Weekend Argus (Saturday Edition)
President who dared to dream
PRESIDENT Cyril Ramaphosa presented his State of the Nation Address on Thursday night – his second this year, but the first following the ANC’s victory in the general elections in May.
The stakes were high, the expectations immense with an economy in decline, almost on the precipice of a recession, raging unemployment and unemployability, municipalities in almost terminal decline, a public health service where patients die in long queues, an education system producing many unemployable and untrainable school leavers and, critical state-owned enterprises leeching money off the exchequer we can ill afford. Chief among these is Eskom, whose decline has mirrored and indeed speeded up our economic tailspin.

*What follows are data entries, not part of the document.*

Lemma dayMatches_selected c t : dayMatches c t = day_selected c (day_of t).
Proof.
  unfold dayMatches, day_selected, day_match, weekday_match, time_Day, time_Month, time_Weekday.
  rewrite day_of_AddDate, next_day_first. destruct (flag (cr_months c) _); [|reflexivity].
  destruct (cr_dayOr c); reflexivity.
Qed.

(** ** One iteration *)

Lemma minute_from_Some minutes m k r :
  minute_from minutes m k = Some r ->
  m <= r < m + Z.of_nat k /\ flag minutes r = true /\ forall i, m <= i < r -> flag minutes i = false.
Proof.
  revert m. induction k as [|k IH]; intros m; cbn [minute_from]; [done|].
  destruct (flag minutes m) eqn:E.
  - intros [= <-]. repeat split; [lia..|done|]. intros i Hi. lia.
  - intros (Hr & Hf & Hi)%IH. repeat split; [lia..|done|]. intros i Him.
    destruct (decide (i = m)) as [->|Hne]; [done|]. apply Hi. lia.
Qed.

Lemma minute_from_None minutes m k i :
  minute_from minutes m k = None -> m <= i < m + Z.of_nat k -> flag minutes i = false.
Proof.
  revert m. induction k as [|k IH]; intros m; cbn [minute_from]; [lia|].
  destruct (flag minutes m) eqn:E; [done|]. intros H Hi.
  destruct (decide (i = m)) as [->|Hne]; [done|]. apply (IH (m + 1)); [done|lia].
Qed.

(** The minutes from one time to another that the expression selects none of. *)
Definition none_between (c : Cron) (t u : Z) : Prop :=
  forall v, t <= v < u -> whole_minute v -> cron_matches c v = false.

Lemma none_between_trans c t u v : none_between c t u -> none_between c u v -> none_between c t v.
Proof. intros Htu Huv w Hw Hm. destruct (Z.lt_ge_cases w u); [apply Htu | apply Huv]; auto; lia. Qed.

(** Two times on the same day. *)
Lemma same_day t u : t <= u < (day_of t + 1) * day_nanos -> day_of u = day_of t.
Proof.
  intros H. destruct (time_parts t) as (? & ? & Pt), (time_parts u) as (? & ? & Pu).
  pose proof (Z.mod_pos_bound t minute ltac:(units; lia)). pose proof (Z.mod_pos_bound u minute ltac:(units; lia)).
  units. lia.
Qed.

Lemma same_hour t u :
  t <= u < day_of t * day_nanos + (time_Hour t + 1) * hour ->
  day_of u = day_of t /\ time_Hour u = time_Hour t /\ time_Minute t <= time_Minute u.
Proof.
  intros H. destruct (time_parts t) as (? & ? & Pt), (time_parts u) as (? & ? & Pu).
  pose proof (Z.mod_pos_bound t minute ltac:(units; lia)). pose proof (Z.mod_pos_bound u minute ltac:(units; lia)).
  units. lia.
Qed.

Lemma next_step_found c t u :
  whole_minute t -> next_step c t = inl u ->
  t <= u < t + hour /\ whole_minute u /\ cron_matches c u = true /\ none_between c t u.
Proof.
  intros Ht. unfold next_step. rewrite dayMatches_selected.
  destruct (day_selected c (day_of t)) eqn:Ed; [|done]. simpl negb; cbv iota.
  destruct (flag (cr_hours c) (time_Hour t)) eqn:Eh; [|done].
  destruct (minute_from _ _ _) as [m|] eqn:Em; [|done]. apply minute_from_Some in Em as (Hm & Hf & Hbefore).
  rewrite same_time_Date. intros [= <-].
  destruct (time_parts t) as (Ph & Pm & Pt). unfold whole_minute in Ht. rewrite Ht in Pt.
  assert (Hm60 : 0 <= m < 60) by lia.
  pose proof (parts_unique (day_of t) (time_Hour t) m 0 Ph Hm60 ltac:(units; lia)) as Hu. cbv zeta in Hu.
  rewrite Z.add_0_r in Hu. destruct Hu as (Ud & Uh & Um & Us).
  repeat split; [units; lia..|exact Us| |].
  - unfold cron_matches. by rewrite Ud, Uh, Um, Ed, Eh, Hf.
  - intros v Hv _. unfold cron_matches. destruct (same_hour t v) as (-> & -> & Hvm); [units; lia|].
    rewrite (Hbefore (time_Minute v)); [by rewrite andb_false_r|]. split; [lia|].
    destruct (time_parts v) as (? & ? & Pv). pose proof (Z.mod_pos_bound v minute ltac:(units; lia)).
    destruct (same_hour t v) as (Ev & Eh' & _); [units; lia|]. units. lia.
Qed.

Lemma next_step_skip c t u :
  whole_minute t -> next_step c t = inr u ->
  t < u /\ t / hour + 1 <= u / hour /\ whole_minute u /\ none_between c t u.
Proof.
  intros Ht. unfold next_step. rewrite dayMatches_selected.
  assert (Hhours : forall u k, t < u -> u = k * hour -> t / hour + 1 <= u / hour /\ whole_minute u).
  { intros w k Hw ->. unfold whole_minute. rewrite Z.div_mul by (units; lia). split.
    - assert (t / hour < k); [|lia]. apply Z.div_lt_upper_bound; units; lia.
    - replace (k * hour) with (k * 60 * minute) by (units; lia). apply Z.mod_mul. units; lia. }
  destruct (time_parts t) as (Ph & Pm & Pt). pose proof (Z.mod_pos_bound t minute ltac:(units; lia)).
  destruct (day_selected c (day_of t)) eqn:Ed; simpl negb; cbv iota.
  - destruct (if flag (cr_hours c) (time_Hour t) then _ else _) as [m|] eqn:Em; [done|].
    rewrite same_time_Date. intros [= <-].
    assert (Hlt : t < day_of t * day_nanos + (time_Hour t + 1) * hour + 0 * minute) by (units; lia).
    split; [exact Hlt|]. destruct (Hhours _ (day_of t * 24 + time_Hour t + 1) Hlt ltac:(units; lia)) as [? ?].
    repeat split; [done..|]. intros v Hv _. unfold cron_matches.
    destruct (same_hour t v) as (Hd & -> & Hm); [units; lia|]. rewrite Hd.
    destruct (flag (cr_hours c) (time_Hour t)); [|by rewrite andb_false_r].
    destruct (time_parts v) as (_ & Hvm & _).
    rewrite (minute_from_None _ _ _ (time_Minute v) Em); [by rewrite andb_false_r|]. lia.
  - rewrite date_time_Date. intros [= <-].
    assert (Hlt : t < (day_of t + 1) * day_nanos + 0 * hour + 0 * minute) by (units; lia).
    split; [exact Hlt|]. destruct (Hhours _ ((day_of t + 1) * 24) Hlt ltac:(units; lia)) as [? ?].
    repeat split; [done..|]. intros v Hv _. unfold cron_matches.
    rewrite (same_day t v), Ed; [reflexivity|]. units; lia.
Qed.

(** ** The loop *)

(** What the search from [t] to [limit] promises. *)
Definition first_match (c : Cron) (t limit : Z) (r : option Z) : Prop :=
  match r with
  | Some u => t <= u < limit + hour /\ whole_minute u /\ cron_matches c u = true /\ none_between c t u
  | None => none_between c t limit
  end.

Lemma next_loop_first c limit fuel t :
  whole_minute t -> limit / hour + 1 <= t / hour + Z.of_nat fuel ->
  exists r, next_loop fuel c t limit = Ret r /\ first_match c t limit r.
Proof.
  revert t. induction fuel as [|fuel IH]; intros t Ht Hfuel; cbn [next_loop].
  - destruct (Z.ltb_spec t limit) as [Hl|Hl].
    + pose proof (Z.div_le_mono t limit hour ltac:(units; lia) ltac:(lia)). lia.
    + exists None. split; [done|]. intros v Hv. lia.
  - destruct (Z.ltb_spec t limit) as [Hl|Hl]; [|exists None; split; [done|]; intros v Hv; lia].
    destruct (next_step c t) as [u|u] eqn:E.
    + apply next_step_found in E as (Hu & Hw & Hm & Hn); [|done]. exists (Some u).
      split; [done|]. repeat split; auto; lia.
    + apply next_step_skip in E as (Hu & Hh & Hw & Hn); [|done].
      destruct (IH u Hw ltac:(lia)) as (r & -> & Hr). exists r. split; [done|].
      destruct r as [w|]; simpl in *.
      * destruct Hr as (? & ? & ? & ?). repeat split; auto; [lia..|]. by apply (none_between_trans c t u w).
      * by apply (none_between_trans c t u limit).
Qed.

Lemma next_start_spec after :
  whole_minute (next_start after) /\ after < next_start after <= after + minute /\
  forall u, after < u -> whole_minute u -> next_start after <= u.
Proof.
  unfold next_start, truncate_minute, whole_minute.
  pose proof (Z.mod_pos_bound after minute ltac:(units; lia)).
  pose proof (Z.div_mod after minute ltac:(units; lia)) as Ha.
  replace (after - after mod minute + minute) with ((after / minute + 1) * minute) by lia.
  split; [apply Z.mod_mul; units; lia|]. split; [lia|].
  intros u Hu Hm. pose proof (Z.div_mod u minute ltac:(units; lia)) as Hd. rewrite Hm in Hd.
  assert (after / minute < u / minute); [|nia]. apply Z.div_lt_upper_bound; [units; lia|]. lia.
Qed.

Lemma Next_spec c after :
  exists r, Next c after = Ret r /\ first_match c (next_start after) (next_limit after) r.
Proof.
  apply next_loop_first; [apply next_start_spec|].
  set (t := next_start after). set (l := next_limit after).
  pose proof (Z.div_mod t hour ltac:(units; lia)). pose proof (Z.mod_pos_bound t hour ltac:(units; lia)).
  pose proof (Z.div_mod l hour ltac:(units; lia)). pose proof (Z.mod_pos_bound l hour ltac:(units; lia)).
  pose proof (Z.div_mod (l - t) hour ltac:(units; lia)). pose proof (Z.mod_pos_bound (l - t) hour ltac:(units; lia)).
  assert (l / hour <= t / hour + (l - t) / hour + 1) by (units; lia).
  lia.
Qed.

(** A minute the expression selects within the search bound is found. *)
Lemma Next_finds c after u :
  after < u < next_limit after -> whole_minute u -> cron_matches c u = true ->
  exists t, Next c after = Ret (Some t) /\ after < t <= u.
Proof.
  intros Hu Hw Hm. destruct (Next_spec c after) as (r & Hr & Hf). destruct (next_start_spec after) as (_ & Hs & Hle).
  specialize (Hle u (proj1 Hu) Hw). destruct r as [t|]; simpl in Hf.
  - destruct Hf as (Ht & _ & _ & Hn). exists t. split; [done|]. split; [lia|].
    destruct (Z.le_gt_cases t u) as [|Hgt]; [done|]. rewrite (Hn u) in Hm; [done|lia|done].
  - rewrite (Hf u) in Hm; [done|lia|done].
Qed.

(** ** The 28-year cycle

    From 1901 to 2099 every fourth year is a leap year, so dates fall on the
    same weekdays every 28 years. *)

Definition cycle : Z := 10227.

Definition in_cycle (n : Z) : Prop := day_number 1901 1 1 <= n <= day_number 2099 12 31.

Lemma leap_in_century y : 1901 <= y <= 2099 -> is_leap y = (y mod 4 =? 0).
Proof.
  intros H. unfold is_leap. destruct (decide (y = 2000)) as [->|Hne]; [reflexivity|].
  destruct (Z.eqb_spec (y mod 100) 0) as [E|E]; [|by rewrite andb_true_r].
  exfalso. pose proof (Z.div_mod y 100 ltac:(lia)). lia.
Qed.

Lemma year_in_cycle n : in_cycle n -> 1901 <= date_year n <= 2099.
Proof.
  unfold in_cycle. intros H. pose proof (civil_year_spec n) as Hy. unfold date_year.
  assert (H1 : days_before_year 1901 = day_number 1901 1 1) by reflexivity.
  assert (H2 : days_before_year 2100 = day_number 2099 12 31 + 1) by reflexivity.
  split.
  - destruct (Z.le_gt_cases 1901 (civil_year n)) as [|Hlt]; [done|].
    pose proof (days_before_year_le (civil_year n + 1) 1901 ltac:(lia)). lia.
  - destruct (Z.le_gt_cases (civil_year n) 2099) as [|Hlt]; [done|].
    pose proof (days_before_year_le 2100 (civil_year n) ltac:(lia)). lia.
Qed.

Ramaphosa addressed all of these and much more. He dared to dream, for which he was roundly derided by the opposition parties, but the joke is on them.
Our democracy stands at a crossroads, we need to dream and our president needs both a vision to inspire us and victories along the way.
Involved in an internecine war with his own party secretary-general and the rump of his predecessor’s loyalists which shows no signs of abating, Ramaphosa looked to have lost a key battle on the eve of the address, with the week-long delay in the naming of the new vitally important standing committee chairpersons resulting in the re-appointment of a raft of former ministers and senior party members either directly fingered in state capture or notable only for their factional loyalty.
On Thursday night, though, Ramaphosa re-exerted his leadership over both party and state, grasping the nettle of paying for electricity and drawing an unequivocal line in the sand about the independence of the Reserve Bank.
The road will not be easy, but the president has a plan – more than that he has a vision and it includes every single one of us.